(Saved data entries)

● ● ●

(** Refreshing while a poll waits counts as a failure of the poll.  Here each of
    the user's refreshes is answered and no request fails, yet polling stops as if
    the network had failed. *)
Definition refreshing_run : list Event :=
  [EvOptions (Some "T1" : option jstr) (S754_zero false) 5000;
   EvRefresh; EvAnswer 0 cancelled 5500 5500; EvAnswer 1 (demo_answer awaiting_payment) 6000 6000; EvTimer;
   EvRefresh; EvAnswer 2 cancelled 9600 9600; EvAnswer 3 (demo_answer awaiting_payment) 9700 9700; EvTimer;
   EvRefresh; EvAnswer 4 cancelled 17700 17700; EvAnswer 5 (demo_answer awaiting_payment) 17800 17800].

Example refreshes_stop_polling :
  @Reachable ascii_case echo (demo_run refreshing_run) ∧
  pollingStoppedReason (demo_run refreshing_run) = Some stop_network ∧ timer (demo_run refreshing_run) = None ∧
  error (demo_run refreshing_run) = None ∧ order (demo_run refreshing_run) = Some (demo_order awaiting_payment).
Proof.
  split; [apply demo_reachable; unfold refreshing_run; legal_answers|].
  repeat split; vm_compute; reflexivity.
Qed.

● ● ●

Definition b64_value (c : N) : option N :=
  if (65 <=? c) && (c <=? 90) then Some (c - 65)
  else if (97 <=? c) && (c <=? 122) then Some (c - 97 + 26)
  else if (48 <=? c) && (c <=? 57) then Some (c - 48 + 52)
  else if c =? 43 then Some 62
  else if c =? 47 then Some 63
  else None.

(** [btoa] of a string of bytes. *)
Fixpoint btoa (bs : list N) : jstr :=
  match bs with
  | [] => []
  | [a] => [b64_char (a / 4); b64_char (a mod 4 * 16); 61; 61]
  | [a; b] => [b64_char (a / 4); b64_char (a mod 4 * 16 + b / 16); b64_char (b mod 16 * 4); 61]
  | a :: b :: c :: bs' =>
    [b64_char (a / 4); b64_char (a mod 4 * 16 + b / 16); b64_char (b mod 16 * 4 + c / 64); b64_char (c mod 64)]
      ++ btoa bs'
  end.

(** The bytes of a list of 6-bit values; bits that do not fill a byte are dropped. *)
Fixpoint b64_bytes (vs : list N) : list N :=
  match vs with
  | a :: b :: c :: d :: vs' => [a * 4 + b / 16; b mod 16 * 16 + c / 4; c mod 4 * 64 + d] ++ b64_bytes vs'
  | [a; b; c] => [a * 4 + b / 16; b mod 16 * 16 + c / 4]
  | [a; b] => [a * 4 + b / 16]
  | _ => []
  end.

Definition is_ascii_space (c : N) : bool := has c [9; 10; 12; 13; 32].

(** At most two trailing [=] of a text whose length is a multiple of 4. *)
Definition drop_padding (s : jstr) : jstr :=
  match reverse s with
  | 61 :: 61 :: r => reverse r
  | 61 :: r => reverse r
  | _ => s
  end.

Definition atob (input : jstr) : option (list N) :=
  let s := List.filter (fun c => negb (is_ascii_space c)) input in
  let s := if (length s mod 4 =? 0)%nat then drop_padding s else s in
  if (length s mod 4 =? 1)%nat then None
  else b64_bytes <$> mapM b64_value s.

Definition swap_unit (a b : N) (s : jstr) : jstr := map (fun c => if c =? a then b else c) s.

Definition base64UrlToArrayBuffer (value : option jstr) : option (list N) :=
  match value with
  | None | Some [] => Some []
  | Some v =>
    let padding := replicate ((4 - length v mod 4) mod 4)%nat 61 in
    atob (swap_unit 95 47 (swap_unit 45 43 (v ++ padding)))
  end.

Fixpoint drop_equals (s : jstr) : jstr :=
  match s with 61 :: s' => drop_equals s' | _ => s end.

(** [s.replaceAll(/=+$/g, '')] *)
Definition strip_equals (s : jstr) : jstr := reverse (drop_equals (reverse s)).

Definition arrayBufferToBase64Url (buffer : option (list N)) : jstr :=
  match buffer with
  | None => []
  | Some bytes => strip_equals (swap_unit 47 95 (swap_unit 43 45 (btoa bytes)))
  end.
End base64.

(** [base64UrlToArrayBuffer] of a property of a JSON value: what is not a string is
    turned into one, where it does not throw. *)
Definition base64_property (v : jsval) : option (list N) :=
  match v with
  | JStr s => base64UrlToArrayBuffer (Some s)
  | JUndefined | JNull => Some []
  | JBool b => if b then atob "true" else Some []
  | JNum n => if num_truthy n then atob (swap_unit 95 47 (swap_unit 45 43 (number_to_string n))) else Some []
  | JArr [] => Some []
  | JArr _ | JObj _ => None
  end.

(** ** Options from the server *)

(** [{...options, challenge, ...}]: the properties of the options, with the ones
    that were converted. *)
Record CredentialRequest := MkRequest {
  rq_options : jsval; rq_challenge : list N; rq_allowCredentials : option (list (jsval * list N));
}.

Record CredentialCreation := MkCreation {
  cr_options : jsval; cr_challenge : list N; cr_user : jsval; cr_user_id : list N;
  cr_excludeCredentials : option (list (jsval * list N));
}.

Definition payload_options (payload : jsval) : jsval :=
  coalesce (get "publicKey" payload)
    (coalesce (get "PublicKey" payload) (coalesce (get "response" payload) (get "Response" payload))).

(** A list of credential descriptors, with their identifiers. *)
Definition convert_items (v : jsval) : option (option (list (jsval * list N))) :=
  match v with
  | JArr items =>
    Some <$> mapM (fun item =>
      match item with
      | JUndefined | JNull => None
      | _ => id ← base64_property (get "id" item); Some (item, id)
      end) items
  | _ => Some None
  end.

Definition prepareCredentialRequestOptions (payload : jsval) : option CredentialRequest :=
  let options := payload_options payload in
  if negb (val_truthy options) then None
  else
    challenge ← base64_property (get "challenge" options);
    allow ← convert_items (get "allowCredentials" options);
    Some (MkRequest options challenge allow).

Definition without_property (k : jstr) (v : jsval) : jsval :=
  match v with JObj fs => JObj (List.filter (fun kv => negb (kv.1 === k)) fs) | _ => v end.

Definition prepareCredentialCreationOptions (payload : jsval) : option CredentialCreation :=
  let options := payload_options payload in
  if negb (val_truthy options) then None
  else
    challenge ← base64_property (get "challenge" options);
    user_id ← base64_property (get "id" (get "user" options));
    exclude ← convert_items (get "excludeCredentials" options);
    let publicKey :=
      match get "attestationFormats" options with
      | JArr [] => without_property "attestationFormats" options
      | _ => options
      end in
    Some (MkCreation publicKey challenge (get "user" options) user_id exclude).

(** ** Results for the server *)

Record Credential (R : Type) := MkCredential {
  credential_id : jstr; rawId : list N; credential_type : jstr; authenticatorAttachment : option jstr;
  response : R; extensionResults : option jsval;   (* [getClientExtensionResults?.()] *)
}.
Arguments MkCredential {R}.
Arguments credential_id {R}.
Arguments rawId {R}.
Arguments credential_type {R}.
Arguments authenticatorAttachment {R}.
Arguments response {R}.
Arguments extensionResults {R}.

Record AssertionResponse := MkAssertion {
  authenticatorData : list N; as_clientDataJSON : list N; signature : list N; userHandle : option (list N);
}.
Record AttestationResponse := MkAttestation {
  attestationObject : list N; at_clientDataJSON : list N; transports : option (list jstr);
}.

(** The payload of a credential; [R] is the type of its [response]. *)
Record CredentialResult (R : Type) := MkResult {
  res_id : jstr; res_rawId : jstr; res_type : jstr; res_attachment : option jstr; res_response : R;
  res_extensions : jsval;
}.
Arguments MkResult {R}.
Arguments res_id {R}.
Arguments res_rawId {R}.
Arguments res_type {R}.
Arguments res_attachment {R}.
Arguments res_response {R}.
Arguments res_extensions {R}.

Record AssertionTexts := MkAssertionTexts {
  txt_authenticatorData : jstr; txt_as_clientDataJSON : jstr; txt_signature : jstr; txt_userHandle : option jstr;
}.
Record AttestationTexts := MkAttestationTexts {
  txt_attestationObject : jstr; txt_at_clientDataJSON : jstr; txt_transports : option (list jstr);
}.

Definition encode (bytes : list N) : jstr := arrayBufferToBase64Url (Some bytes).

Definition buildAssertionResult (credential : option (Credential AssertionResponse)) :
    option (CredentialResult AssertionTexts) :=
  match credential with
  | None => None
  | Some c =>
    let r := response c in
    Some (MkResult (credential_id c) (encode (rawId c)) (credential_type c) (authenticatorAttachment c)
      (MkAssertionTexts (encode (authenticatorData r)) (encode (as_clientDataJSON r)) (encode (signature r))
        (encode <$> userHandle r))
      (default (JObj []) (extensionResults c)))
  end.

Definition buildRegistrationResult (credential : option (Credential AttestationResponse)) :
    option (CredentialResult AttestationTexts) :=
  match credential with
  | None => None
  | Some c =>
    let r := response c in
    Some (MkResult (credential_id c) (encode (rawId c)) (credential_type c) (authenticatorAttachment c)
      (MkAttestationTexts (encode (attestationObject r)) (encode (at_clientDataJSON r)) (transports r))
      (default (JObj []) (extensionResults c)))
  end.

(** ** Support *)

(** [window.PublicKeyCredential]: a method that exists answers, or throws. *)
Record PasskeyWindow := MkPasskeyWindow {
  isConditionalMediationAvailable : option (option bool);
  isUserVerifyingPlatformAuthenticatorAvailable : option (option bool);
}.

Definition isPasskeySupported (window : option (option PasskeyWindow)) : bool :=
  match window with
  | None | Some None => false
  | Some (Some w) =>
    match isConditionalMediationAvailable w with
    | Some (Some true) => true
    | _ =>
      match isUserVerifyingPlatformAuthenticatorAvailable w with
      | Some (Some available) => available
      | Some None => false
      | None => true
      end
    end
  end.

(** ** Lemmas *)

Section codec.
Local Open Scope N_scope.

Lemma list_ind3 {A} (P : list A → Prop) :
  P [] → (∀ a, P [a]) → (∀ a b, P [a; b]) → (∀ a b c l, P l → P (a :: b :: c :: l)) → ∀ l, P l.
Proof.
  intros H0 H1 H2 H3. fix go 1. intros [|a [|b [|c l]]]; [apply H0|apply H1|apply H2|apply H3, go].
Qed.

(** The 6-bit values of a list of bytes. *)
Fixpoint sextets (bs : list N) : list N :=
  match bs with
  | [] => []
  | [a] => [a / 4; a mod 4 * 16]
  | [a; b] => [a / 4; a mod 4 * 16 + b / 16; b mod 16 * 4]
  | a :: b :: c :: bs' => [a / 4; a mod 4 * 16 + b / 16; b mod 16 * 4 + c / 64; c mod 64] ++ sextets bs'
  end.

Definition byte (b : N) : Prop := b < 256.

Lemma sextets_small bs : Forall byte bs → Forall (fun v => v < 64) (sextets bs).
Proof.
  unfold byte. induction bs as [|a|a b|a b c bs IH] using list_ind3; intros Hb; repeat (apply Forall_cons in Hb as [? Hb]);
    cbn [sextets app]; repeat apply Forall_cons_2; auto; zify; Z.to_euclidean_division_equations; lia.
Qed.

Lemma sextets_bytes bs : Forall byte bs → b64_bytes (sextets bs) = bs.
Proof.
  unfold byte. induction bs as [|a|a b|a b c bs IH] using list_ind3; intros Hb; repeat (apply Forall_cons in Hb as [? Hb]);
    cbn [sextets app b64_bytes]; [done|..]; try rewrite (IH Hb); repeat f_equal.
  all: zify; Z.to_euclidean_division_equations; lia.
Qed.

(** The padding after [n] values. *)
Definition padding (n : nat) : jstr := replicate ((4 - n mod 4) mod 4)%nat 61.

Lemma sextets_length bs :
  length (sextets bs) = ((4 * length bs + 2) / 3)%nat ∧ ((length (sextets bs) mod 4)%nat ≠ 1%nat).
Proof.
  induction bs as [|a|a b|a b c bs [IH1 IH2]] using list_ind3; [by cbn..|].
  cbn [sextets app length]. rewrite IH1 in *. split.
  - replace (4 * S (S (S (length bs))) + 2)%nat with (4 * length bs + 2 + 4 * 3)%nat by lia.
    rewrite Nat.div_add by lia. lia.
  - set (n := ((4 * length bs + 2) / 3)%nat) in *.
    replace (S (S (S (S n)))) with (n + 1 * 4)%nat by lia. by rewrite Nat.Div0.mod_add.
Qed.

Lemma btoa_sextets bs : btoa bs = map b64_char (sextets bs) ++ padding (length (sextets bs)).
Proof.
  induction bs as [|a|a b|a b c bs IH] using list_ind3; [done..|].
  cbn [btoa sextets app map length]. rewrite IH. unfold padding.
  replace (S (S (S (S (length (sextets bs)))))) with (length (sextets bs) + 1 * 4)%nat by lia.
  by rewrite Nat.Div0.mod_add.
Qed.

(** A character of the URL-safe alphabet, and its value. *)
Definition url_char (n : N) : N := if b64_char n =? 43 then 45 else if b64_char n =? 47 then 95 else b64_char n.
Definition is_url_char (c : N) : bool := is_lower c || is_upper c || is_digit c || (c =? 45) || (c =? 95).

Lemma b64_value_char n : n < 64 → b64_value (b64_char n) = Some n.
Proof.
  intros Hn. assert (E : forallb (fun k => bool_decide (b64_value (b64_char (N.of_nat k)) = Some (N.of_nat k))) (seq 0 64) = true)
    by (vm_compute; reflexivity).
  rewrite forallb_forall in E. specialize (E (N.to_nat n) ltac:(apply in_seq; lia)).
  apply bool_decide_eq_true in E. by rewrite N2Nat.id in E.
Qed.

● ● ●

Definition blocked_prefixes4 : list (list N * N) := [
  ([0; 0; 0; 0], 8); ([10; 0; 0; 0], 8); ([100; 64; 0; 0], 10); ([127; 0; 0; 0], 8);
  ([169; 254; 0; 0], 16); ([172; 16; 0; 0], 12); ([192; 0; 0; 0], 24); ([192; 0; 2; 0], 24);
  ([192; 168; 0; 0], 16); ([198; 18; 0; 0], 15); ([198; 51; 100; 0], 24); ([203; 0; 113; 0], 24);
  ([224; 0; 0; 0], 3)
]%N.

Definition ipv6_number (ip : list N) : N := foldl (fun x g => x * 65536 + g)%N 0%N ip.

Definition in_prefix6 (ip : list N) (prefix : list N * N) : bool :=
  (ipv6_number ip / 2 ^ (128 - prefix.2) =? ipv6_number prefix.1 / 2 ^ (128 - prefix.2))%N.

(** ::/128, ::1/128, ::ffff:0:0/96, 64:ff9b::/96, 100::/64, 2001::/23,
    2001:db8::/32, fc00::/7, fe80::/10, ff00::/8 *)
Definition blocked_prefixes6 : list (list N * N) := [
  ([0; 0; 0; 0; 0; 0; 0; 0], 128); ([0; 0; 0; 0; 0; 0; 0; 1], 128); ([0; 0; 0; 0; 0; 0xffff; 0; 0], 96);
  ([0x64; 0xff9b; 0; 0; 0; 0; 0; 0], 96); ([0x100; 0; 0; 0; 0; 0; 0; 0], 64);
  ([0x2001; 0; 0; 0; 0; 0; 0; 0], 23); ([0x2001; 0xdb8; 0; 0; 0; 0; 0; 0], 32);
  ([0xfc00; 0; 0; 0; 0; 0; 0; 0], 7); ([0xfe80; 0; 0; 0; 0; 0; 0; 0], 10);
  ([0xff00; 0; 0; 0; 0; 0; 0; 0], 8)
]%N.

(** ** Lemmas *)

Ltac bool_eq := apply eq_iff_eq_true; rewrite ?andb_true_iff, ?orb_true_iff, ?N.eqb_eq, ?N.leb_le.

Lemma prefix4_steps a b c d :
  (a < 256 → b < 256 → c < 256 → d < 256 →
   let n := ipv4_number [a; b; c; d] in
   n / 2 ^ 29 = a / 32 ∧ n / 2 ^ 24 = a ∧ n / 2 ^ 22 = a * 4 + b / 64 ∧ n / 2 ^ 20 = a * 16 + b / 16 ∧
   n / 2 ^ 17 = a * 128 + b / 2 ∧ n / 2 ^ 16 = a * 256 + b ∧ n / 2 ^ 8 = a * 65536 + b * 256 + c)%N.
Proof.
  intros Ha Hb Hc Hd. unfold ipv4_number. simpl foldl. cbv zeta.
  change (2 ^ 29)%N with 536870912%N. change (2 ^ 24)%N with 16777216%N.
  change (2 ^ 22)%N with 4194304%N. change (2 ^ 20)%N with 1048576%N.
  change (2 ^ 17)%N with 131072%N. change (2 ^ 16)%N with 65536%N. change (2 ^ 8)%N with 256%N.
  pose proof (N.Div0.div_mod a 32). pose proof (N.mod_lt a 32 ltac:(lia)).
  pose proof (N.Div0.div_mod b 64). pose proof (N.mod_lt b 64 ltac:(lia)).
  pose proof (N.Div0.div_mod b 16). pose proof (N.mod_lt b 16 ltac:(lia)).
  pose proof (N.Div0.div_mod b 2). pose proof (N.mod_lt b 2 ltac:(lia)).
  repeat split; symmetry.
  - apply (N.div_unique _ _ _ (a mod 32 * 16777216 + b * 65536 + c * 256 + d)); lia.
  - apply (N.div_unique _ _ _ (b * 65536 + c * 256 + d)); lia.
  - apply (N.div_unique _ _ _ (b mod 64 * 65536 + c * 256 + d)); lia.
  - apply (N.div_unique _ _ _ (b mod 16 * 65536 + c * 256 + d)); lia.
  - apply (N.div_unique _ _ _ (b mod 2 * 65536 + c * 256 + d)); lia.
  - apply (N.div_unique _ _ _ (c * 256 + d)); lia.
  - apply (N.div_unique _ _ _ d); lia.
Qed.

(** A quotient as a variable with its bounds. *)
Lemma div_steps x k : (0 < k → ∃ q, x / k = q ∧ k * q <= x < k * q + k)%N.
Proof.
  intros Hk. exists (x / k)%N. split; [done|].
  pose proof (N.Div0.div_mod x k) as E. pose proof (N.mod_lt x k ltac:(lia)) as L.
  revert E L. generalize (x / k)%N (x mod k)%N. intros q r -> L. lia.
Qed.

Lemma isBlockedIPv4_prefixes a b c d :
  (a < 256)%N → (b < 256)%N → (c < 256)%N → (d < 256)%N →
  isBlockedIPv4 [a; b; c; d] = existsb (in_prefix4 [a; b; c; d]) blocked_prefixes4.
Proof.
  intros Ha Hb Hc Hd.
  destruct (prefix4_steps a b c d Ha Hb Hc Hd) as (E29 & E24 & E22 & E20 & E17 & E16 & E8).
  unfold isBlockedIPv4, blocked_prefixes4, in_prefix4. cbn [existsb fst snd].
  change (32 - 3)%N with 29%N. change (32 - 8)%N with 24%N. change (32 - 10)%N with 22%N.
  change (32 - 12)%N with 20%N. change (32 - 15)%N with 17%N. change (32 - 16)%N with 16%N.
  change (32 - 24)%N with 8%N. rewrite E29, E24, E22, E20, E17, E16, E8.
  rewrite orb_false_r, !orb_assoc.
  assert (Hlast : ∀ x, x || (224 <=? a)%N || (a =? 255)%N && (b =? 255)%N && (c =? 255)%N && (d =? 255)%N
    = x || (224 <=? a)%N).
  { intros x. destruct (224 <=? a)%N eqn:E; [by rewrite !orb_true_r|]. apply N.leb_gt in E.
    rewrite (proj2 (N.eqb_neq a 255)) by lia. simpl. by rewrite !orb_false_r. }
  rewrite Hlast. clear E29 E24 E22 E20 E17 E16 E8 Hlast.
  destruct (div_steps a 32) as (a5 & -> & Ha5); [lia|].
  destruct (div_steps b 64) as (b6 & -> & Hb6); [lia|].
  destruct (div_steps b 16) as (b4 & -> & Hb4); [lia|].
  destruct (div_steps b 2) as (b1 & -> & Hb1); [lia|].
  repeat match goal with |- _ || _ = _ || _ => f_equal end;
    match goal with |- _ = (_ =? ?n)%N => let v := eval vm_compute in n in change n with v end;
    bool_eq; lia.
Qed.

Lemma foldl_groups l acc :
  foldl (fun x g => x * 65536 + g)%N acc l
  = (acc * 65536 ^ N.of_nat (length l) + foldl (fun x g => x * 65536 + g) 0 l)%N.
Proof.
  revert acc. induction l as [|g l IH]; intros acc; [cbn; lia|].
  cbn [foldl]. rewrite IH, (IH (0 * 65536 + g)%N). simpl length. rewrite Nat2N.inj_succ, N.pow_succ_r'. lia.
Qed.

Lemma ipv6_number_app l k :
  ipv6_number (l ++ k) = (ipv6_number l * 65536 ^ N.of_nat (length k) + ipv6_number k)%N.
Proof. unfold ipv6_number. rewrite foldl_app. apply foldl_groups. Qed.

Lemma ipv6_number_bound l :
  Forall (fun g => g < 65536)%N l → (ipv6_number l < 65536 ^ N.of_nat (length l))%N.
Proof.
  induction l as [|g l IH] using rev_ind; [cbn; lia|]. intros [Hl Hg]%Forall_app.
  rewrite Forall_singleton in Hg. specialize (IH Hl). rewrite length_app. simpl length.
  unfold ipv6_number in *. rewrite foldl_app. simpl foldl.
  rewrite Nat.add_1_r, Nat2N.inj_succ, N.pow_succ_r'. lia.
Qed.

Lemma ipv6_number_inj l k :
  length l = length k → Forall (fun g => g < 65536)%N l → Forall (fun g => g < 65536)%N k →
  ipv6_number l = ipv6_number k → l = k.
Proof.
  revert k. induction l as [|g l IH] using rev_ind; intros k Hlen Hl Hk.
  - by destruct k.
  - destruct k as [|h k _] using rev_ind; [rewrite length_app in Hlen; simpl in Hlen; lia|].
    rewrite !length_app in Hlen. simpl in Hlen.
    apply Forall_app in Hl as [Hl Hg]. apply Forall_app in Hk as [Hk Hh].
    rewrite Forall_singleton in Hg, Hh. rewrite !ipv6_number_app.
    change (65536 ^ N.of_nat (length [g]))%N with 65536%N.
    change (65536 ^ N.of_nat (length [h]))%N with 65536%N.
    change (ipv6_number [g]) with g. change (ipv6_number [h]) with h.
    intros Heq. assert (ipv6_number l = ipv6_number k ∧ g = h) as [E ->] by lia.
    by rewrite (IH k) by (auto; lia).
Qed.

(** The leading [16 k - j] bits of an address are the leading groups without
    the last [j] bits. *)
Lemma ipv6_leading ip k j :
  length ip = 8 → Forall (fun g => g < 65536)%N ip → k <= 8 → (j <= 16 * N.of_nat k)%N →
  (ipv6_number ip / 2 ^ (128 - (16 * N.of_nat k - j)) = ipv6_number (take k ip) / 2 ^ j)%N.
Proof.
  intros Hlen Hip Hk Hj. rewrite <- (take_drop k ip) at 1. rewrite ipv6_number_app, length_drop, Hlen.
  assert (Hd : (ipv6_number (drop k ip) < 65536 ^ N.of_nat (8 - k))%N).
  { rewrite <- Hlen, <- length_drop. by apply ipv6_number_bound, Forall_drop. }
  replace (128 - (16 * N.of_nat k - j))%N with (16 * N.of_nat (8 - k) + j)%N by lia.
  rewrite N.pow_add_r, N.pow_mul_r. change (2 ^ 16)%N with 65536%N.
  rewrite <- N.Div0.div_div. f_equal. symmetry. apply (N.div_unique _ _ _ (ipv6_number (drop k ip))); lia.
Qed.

● ● ●

Your instructions: Copy from the entries above each line in which the string "split" can be found.

Final answer:
  split; [apply demo_reachable; unfold refreshing_run; legal_answers|].
  repeat split; vm_compute; reflexivity.
  cbn [sextets app length]. rewrite IH1 in *. split.
  repeat split; symmetry.
  intros Hk. exists (x / k)%N. split; [done|].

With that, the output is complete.